[Stored data entries]

(** X3.  Whatever the world answers, [start_service_with_retry] stays
    within its budget: it spawns the command [d] times with [d] at most
    [max_retries] (and at least once when [max_retries] is positive), it
    sleeps the backoff exactly [d - 1] times, that is between consecutive
    spawns only, it sleeps the settle time at most once per spawn, and it
    gives up with [None] only after all [max_retries] spawns. *)
Theorem launcher_stays_within_budget (E : env) (svc : service) (N : Z) (s : state) :
  exists r s' d,
    Run.start_service_with_retry E svc N s = (Ok r, s') /\
    0 <= d <= Z.max 0 N /\
    (0 < N -> 1 <= d) /\
    (r = None -> d = Z.max 0 N) /\
    count is_popen s' = count is_popen s + d /\
    count (is_sleep 3) s' = count (is_sleep 3) s + Z.max 0 (d - 1) /\
    count (is_sleep 2) s' <= count (is_sleep 2) s + d.
Proof.
  unfold Run.start_service_with_retry.
  destruct (Z.lt_ge_cases N 0) as [Hneg|HN].
  - rewrite range_negative by exact Hneg. cbn [Run.attempts].
    eexists None, _, 0. split; [reflexivity|].
    unfold count. cbn [print snd trace]. repeat split; lia.
  - destruct (@attempts_budget E svc N (Z.to_nat N) 0 s)
      as (r & s1 & d & Hs1 & Hd & Hd1 & Hnone & Hp & Hs3 & Hs2 & _); [lia|].
    fold (range N) in Hs1. rewrite (@bind_ok _ _ _ _ _ _ _ Hs1).
    destruct r as [pro|].
    + exists (Some pro), s1, d. split; [reflexivity|].
      repeat split; try lia. discriminate.
    + eexists None, _, d. split; [reflexivity|].
      unfold count in *. cbn [print snd trace].
      specialize (Hnone eq_refl). repeat split; lia.
Qed.





(** X5.  When the command can be spawned and its process is alive after
    the settle sleep, [start_service_with_retry] returns the handle from the
    first attempt: one spawn, one settle sleep, one poll, no backoff and no
    retry, at least two seconds after the call. *)
Theorem launch_succeeds_at_first_attempt (E : env) (svc : service) (N p : Z) (s : state) :
  0 < N ->
  (forall w, popen_spawn E (command svc) (cwd svc) w = Done p) ->
  (forall w, popen_poll E p w = None) ->
  exists s',
    Run.start_service_with_retry E svc N s = (Ok (Some {| pid := p |}), s') /\
    trace s' = CPoll p :: CSleep 2 :: CPopen (command svc) (cwd svc) :: trace s /\
    stdout s' = (name svc ++ " started successfully")
                :: ("Starting " ++ name svc ++ " service (attempt " ++ str (0 + 1)
                    ++ "/" ++ str N ++ ")...")
                :: stdout s /\
    2000 <= now s' - now s.
Proof.
  intros HN Hspawn Halive.
  unfold Run.start_service_with_retry, range.
  replace (Z.to_nat N) with (S (Z.to_nat (N - 1))) by lia.
  cbn [seq map Run.attempts].
  unfold try_except, Run.attempt_start, popen, poll, perform, bind,
    print, time_sleep, ret. cbn [now stdout logged trace processes after].
  rewrite Hspawn. cbn [lift pid now stdout logged trace processes after].
  rewrite Halive. cbn [lift].
  eexists. split; [reflexivity|].
  cbn [now stdout logged trace processes after Z.of_nat].
  repeat split.
  pose proof (N2Z.is_nonneg (latency E (CPopen (command svc) (cwd svc))
    {| now := now s;
       stdout := ("Starting " ++ name svc ++ " service (attempt " ++ str (0 + 1)
                  ++ "/" ++ str N ++ ")...") :: stdout s;
       logged := logged s; trace := trace s; processes := processes s |})).
  match goal with |- context [latency E (CPoll p) ?w] =>
    pose proof (N2Z.is_nonneg (latency E (CPoll p) w)) end.
  lia.
Qed.

Lemma launch_succeeds_at_first_attempt_witness :
  exists s',
    Run.start_service_with_retry b_fails svc_a 3 boot = (Ok (Some {| pid := 1 |}), s') /\
    trace s' = CPoll 1 :: CSleep 2 :: CPopen (command svc_a) (cwd svc_a) :: trace boot /\
    stdout s' = (name svc_a ++ " started successfully")
                :: ("Starting " ++ name svc_a ++ " service (attempt " ++ str (0 + 1)
                    ++ "/" ++ str 3 ++ ")...")
                :: stdout boot /\
    2000 <= now s' - now boot.
Proof.
  apply (@launch_succeeds_at_first_attempt b_fails svc_a 3 1 boot).
  - lia.
  - intros w. reflexivity.
  - intros w. reflexivity.
Defined.

(** ** The registry and the report *)

Lemma keeps_ret {A} (a : A) : keeps_registry (ret a).
Proof. intros s. reflexivity. Qed.

Lemma keeps_raise {A} e : keeps_registry (@raise A e).
Proof. intros s. reflexivity. Qed.

Lemma keeps_bind {A B} (m : M A) (k : A -> M B) :
  keeps_registry m -> (forall a, keeps_registry (k a)) -> keeps_registry (bind m k).
Proof.
  intros Hm Hk s. unfold bind. specialize (Hm s).
  destruct (m s) as [[a|e] s1]; cbn [snd] in *.
  - now rewrite Hk.
  - exact Hm.
Qed.

Lemma keeps_try_except {A} (m : M A) handles h :
  keeps_registry m -> (forall e, keeps_registry (h e)) ->
  keeps_registry (try_except m handles h).
Proof.
  intros Hm Hh s. unfold try_except. specialize (Hm s).
  destruct (m s) as [[a|e] s1]; cbn [snd] in *.
  - exact Hm.
  - destruct (handles e); [now rewrite Hh | exact Hm].
Qed.

Lemma keeps_for_each {A} (l : list A) (body : A -> M unit) :
  (forall x, keeps_registry (body x)) -> keeps_registry (for_each l body).
Proof.
  intros Hb. induction l as [|x l IH]; cbn [for_each].
  - apply keeps_ret.
  - apply keeps_bind; auto.
Qed.

Lemma keeps_perform {A} E c (answer : state -> outcome A) :
  keeps_registry (perform E c answer).
Proof. intros s. reflexivity. Qed.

Exercise: Above are the records. Print exactly, and only, the lines from the line with "first attempt: one" to the line with "cbn [now stdout logged trace processes after Z.of_nat].", both inclusive.

Written solution:
    first attempt: one spawn, one settle sleep, one poll, no backoff and no
    retry, at least two seconds after the call. *)
Theorem launch_succeeds_at_first_attempt (E : env) (svc : service) (N p : Z) (s : state) :
  0 < N ->
  (forall w, popen_spawn E (command svc) (cwd svc) w = Done p) ->
  (forall w, popen_poll E p w = None) ->
  exists s',
    Run.start_service_with_retry E svc N s = (Ok (Some {| pid := p |}), s') /\
    trace s' = CPoll p :: CSleep 2 :: CPopen (command svc) (cwd svc) :: trace s /\
    stdout s' = (name svc ++ " started successfully")
                :: ("Starting " ++ name svc ++ " service (attempt " ++ str (0 + 1)
                    ++ "/" ++ str N ++ ")...")
                :: stdout s /\
    2000 <= now s' - now s.
Proof.
  intros HN Hspawn Halive.
  unfold Run.start_service_with_retry, range.
  replace (Z.to_nat N) with (S (Z.to_nat (N - 1))) by lia.
  cbn [seq map Run.attempts].
  unfold try_except, Run.attempt_start, popen, poll, perform, bind,
    print, time_sleep, ret. cbn [now stdout logged trace processes after].
  rewrite Hspawn. cbn [lift pid now stdout logged trace processes after].
  rewrite Halive. cbn [lift].
  eexists. split; [reflexivity|].
  cbn [now stdout logged trace processes after Z.of_nat].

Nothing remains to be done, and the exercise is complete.